* [Assignment]:
Search the entries below. Return every line that has "names" in it.

(Collected data entries)
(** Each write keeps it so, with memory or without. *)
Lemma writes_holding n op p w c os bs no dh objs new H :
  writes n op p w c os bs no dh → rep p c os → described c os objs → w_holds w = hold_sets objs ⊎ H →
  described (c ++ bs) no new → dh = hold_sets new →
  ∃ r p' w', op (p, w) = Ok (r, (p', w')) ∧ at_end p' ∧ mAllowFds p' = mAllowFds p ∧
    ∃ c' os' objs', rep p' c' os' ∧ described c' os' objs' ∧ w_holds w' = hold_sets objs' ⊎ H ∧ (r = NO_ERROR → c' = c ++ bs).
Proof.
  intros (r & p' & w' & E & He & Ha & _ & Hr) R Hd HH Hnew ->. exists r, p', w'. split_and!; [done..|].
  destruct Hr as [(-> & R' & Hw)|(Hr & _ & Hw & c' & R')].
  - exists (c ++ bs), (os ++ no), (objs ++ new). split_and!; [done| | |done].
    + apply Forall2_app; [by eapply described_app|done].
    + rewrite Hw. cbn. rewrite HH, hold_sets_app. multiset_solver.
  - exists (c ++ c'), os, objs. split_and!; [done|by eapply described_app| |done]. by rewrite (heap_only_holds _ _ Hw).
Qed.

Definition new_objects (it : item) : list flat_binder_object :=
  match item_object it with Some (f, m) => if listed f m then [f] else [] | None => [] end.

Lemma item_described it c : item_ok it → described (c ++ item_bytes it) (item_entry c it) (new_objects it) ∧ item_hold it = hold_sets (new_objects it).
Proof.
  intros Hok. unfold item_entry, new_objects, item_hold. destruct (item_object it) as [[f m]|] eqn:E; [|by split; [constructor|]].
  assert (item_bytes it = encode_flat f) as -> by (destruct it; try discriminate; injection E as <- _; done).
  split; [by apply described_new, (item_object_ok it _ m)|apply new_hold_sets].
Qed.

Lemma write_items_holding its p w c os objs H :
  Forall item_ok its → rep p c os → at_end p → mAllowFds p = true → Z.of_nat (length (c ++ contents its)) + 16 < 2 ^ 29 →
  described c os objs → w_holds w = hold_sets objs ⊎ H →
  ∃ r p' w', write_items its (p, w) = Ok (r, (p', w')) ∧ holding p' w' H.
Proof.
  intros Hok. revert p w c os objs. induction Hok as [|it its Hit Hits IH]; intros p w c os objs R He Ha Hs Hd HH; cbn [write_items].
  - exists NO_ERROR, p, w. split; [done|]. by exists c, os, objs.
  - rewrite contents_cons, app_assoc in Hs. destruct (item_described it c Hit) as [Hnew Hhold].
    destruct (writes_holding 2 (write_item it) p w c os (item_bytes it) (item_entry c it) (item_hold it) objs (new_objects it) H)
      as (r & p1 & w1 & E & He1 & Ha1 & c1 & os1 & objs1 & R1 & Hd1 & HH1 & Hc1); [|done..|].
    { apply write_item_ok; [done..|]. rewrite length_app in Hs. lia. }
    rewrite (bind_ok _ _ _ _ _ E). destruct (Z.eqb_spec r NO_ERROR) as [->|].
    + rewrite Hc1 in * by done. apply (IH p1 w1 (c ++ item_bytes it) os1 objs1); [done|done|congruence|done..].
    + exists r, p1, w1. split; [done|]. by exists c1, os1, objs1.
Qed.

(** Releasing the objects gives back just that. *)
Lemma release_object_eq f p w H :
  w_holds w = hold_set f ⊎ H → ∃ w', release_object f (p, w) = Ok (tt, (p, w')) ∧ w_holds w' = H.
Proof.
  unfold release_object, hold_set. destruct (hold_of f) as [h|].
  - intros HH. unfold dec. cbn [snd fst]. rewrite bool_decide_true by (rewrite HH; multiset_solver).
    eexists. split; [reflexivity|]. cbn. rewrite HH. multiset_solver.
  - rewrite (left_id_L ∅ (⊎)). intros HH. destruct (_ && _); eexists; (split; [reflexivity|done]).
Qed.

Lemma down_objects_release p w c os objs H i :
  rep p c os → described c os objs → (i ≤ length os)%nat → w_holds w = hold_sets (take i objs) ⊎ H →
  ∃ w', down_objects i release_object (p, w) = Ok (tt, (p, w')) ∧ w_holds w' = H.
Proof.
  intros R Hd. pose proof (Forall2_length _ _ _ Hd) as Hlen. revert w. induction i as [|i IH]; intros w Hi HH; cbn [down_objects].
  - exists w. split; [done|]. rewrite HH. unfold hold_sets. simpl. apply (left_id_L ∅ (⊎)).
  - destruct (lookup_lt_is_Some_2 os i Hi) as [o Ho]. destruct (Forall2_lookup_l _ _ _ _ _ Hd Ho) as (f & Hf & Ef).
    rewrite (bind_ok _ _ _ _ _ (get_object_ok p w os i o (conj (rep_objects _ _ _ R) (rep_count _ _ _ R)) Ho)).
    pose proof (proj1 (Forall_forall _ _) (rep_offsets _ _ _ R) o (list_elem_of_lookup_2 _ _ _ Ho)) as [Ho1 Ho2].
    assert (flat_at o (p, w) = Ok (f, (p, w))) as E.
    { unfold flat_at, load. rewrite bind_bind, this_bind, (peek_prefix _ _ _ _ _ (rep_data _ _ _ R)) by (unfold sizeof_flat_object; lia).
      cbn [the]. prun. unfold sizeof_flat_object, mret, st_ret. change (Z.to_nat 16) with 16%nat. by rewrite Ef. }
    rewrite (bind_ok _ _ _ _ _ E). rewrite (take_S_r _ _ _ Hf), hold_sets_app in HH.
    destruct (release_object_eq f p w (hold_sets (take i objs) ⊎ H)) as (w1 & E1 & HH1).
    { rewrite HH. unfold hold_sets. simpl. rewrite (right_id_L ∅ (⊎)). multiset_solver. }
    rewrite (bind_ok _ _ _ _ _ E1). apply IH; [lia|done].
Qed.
...
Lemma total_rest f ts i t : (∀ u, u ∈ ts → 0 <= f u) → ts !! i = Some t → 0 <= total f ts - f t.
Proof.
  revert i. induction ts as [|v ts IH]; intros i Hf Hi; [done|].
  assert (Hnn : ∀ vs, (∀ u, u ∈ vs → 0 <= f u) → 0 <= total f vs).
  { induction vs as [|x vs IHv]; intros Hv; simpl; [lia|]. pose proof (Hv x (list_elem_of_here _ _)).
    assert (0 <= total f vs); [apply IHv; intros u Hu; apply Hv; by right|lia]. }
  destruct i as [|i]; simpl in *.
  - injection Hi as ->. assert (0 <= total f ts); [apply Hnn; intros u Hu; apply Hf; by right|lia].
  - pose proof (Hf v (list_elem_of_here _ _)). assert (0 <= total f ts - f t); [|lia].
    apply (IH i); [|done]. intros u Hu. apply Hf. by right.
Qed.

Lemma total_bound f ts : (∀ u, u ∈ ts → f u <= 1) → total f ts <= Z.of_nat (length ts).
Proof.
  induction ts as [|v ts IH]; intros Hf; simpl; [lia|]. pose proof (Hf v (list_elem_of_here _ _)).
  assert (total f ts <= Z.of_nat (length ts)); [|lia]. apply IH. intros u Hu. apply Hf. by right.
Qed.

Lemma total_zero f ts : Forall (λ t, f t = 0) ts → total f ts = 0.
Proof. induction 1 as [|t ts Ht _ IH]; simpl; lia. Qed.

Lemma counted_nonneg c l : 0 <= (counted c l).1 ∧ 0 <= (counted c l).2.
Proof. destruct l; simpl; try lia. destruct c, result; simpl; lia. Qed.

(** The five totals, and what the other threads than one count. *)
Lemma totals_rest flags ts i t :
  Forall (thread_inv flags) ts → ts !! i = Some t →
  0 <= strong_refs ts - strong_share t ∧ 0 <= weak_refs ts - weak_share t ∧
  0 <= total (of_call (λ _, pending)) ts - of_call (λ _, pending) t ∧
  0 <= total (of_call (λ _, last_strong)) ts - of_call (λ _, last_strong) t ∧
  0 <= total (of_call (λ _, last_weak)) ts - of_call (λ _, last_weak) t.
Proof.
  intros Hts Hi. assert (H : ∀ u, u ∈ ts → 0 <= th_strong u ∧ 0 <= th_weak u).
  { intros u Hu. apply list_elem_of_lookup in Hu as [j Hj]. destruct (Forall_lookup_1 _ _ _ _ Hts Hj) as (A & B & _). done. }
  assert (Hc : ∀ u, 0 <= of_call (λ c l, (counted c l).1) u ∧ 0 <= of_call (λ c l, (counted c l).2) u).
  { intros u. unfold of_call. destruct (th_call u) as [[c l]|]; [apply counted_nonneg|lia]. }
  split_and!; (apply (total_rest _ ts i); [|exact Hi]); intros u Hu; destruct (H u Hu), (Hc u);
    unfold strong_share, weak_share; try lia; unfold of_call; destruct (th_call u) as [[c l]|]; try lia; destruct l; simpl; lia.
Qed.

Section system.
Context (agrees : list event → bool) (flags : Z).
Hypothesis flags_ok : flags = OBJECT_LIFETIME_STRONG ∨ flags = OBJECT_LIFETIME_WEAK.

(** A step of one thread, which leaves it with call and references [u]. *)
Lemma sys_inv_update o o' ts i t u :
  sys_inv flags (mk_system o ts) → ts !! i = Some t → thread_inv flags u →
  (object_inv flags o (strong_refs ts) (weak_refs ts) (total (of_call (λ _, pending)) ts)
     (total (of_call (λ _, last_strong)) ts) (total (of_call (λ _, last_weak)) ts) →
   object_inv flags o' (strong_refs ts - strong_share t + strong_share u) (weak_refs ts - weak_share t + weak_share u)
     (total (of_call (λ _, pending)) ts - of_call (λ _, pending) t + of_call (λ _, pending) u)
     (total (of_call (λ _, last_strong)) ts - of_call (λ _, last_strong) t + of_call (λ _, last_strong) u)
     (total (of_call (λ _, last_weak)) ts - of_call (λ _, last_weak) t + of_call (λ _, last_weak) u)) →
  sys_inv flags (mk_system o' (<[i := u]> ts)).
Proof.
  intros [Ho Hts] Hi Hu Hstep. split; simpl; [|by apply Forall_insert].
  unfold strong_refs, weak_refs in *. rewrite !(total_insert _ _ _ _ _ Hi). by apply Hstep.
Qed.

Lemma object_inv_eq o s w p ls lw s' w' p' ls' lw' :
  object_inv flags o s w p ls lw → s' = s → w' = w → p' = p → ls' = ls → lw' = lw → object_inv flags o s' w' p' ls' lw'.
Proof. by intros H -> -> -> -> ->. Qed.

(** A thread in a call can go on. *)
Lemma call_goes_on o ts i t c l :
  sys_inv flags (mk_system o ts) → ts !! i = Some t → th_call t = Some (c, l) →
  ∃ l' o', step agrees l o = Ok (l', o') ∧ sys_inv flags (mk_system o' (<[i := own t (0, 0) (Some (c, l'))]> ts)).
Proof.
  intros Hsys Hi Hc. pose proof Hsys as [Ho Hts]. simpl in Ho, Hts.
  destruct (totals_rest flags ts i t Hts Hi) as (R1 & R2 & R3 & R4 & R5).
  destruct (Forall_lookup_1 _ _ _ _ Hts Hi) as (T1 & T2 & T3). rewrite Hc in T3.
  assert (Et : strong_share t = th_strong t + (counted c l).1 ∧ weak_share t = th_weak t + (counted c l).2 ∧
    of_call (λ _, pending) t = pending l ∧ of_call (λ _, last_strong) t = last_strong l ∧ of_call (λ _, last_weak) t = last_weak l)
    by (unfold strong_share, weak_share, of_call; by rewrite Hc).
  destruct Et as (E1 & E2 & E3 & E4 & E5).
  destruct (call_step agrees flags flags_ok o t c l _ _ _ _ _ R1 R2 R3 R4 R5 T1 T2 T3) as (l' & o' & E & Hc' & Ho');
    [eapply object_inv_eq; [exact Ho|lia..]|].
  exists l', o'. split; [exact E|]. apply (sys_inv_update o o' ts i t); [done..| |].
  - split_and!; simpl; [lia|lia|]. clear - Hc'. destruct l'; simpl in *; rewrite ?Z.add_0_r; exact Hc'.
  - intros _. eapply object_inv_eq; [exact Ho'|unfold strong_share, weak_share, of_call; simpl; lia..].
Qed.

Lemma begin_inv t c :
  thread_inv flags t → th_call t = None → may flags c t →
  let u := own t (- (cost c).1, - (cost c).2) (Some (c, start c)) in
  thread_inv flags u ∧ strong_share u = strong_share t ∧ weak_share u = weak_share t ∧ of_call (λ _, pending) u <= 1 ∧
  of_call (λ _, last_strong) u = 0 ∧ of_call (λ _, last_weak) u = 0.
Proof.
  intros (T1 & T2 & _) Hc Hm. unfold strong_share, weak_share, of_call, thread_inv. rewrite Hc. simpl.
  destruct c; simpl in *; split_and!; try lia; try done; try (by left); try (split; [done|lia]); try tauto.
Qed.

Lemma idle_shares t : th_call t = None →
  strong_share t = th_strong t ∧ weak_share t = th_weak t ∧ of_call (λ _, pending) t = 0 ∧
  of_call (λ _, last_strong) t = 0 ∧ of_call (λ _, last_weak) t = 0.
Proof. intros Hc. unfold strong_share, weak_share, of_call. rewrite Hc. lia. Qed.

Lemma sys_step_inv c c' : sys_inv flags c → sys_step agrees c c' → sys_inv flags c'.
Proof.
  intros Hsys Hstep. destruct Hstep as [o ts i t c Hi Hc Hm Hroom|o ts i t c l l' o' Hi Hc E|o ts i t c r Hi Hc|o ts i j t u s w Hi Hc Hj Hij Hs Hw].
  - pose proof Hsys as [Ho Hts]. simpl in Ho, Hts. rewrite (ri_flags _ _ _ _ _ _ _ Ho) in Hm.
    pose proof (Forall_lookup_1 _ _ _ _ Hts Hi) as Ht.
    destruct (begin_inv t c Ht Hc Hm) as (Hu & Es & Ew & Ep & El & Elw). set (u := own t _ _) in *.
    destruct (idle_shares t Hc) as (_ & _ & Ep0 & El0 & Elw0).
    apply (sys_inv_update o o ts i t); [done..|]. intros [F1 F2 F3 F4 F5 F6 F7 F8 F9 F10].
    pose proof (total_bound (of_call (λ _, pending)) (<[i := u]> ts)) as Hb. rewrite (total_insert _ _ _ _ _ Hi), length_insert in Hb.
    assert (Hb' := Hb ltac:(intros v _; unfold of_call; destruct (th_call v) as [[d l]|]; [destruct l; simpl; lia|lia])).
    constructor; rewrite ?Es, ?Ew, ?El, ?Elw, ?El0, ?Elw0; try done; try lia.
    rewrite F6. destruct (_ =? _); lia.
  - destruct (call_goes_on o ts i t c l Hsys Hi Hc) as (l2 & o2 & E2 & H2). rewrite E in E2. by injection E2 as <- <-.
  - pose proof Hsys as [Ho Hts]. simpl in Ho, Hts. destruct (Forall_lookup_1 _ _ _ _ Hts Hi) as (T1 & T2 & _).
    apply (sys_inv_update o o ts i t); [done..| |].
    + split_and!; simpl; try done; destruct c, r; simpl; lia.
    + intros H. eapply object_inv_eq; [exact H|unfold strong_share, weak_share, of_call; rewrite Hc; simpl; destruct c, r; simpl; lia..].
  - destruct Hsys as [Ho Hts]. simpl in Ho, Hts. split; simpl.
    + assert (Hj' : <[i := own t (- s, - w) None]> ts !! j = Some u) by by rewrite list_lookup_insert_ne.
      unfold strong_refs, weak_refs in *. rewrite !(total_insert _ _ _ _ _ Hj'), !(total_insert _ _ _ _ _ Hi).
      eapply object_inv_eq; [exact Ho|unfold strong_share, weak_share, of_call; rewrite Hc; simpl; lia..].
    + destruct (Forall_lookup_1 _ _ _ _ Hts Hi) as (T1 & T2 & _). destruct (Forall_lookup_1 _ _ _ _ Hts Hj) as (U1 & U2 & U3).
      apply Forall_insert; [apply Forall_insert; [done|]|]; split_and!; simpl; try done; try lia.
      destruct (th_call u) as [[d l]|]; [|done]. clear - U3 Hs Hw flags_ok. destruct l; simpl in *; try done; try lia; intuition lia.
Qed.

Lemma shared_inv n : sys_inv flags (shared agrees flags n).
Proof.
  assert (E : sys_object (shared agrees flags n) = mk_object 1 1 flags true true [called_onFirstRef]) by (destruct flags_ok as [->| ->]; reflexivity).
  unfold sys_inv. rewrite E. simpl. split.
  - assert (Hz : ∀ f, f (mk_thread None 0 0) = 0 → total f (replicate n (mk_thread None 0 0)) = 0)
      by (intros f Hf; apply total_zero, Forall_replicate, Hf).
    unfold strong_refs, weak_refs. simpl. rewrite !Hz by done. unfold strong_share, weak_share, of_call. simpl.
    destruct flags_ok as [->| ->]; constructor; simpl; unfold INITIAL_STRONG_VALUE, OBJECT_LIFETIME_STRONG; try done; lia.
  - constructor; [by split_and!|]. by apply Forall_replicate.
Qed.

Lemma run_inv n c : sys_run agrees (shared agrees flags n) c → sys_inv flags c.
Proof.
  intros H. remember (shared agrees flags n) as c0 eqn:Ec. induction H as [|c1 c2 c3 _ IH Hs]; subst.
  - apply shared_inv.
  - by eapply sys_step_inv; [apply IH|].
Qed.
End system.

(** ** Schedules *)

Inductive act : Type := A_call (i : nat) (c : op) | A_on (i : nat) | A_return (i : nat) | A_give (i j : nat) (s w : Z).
* * *
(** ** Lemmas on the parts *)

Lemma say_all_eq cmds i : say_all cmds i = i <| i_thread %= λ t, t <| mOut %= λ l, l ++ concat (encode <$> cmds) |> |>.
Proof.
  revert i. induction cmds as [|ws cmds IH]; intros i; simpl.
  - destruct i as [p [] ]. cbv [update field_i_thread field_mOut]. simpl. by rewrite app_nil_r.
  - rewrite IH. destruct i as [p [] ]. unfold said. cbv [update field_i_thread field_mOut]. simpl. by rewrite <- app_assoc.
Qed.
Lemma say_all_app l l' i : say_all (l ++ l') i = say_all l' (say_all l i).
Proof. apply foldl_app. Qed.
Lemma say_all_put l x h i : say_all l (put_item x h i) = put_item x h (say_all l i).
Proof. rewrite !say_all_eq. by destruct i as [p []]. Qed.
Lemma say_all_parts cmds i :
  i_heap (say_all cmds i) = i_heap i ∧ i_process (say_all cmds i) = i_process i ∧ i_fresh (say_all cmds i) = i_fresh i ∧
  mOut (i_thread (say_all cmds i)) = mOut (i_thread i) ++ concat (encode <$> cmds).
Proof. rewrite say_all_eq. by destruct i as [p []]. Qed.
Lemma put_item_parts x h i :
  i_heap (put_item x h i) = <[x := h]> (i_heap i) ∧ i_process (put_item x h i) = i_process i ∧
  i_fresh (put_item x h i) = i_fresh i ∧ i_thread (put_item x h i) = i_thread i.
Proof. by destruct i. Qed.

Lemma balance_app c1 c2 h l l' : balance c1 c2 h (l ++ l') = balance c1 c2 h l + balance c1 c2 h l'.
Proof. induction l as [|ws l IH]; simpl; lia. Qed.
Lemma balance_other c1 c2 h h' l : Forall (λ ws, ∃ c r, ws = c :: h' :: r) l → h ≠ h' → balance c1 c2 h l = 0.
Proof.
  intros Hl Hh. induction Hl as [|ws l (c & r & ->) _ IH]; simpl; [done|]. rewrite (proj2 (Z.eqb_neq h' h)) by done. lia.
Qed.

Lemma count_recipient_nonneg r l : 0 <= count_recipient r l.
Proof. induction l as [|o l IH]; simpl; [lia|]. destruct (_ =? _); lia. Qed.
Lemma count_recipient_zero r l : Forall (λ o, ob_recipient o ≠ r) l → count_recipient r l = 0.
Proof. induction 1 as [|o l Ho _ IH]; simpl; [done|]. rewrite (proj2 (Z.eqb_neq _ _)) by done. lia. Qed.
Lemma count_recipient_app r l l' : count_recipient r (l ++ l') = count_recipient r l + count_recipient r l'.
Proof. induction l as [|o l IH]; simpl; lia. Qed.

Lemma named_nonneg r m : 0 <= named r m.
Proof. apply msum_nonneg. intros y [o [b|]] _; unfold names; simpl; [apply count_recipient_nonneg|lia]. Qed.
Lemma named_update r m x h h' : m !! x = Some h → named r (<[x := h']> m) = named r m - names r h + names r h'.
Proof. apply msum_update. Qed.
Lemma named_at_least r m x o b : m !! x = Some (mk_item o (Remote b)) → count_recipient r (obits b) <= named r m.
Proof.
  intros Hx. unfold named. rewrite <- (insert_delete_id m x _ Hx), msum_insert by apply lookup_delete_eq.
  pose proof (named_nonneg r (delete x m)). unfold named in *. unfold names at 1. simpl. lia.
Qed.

* [Exercise answer]:
Proof. apply msum_nonneg. intros y [o [b|]] _; unfold names; simpl; [apply count_recipient_nonneg|lia]. Qed.
Lemma named_update r m x h h' : m !! x = Some h → named r (<[x := h']> m) = named r m - names r h + names r h'.
  pose proof (named_nonneg r (delete x m)). unfold named in *. unfold names at 1. simpl. lia.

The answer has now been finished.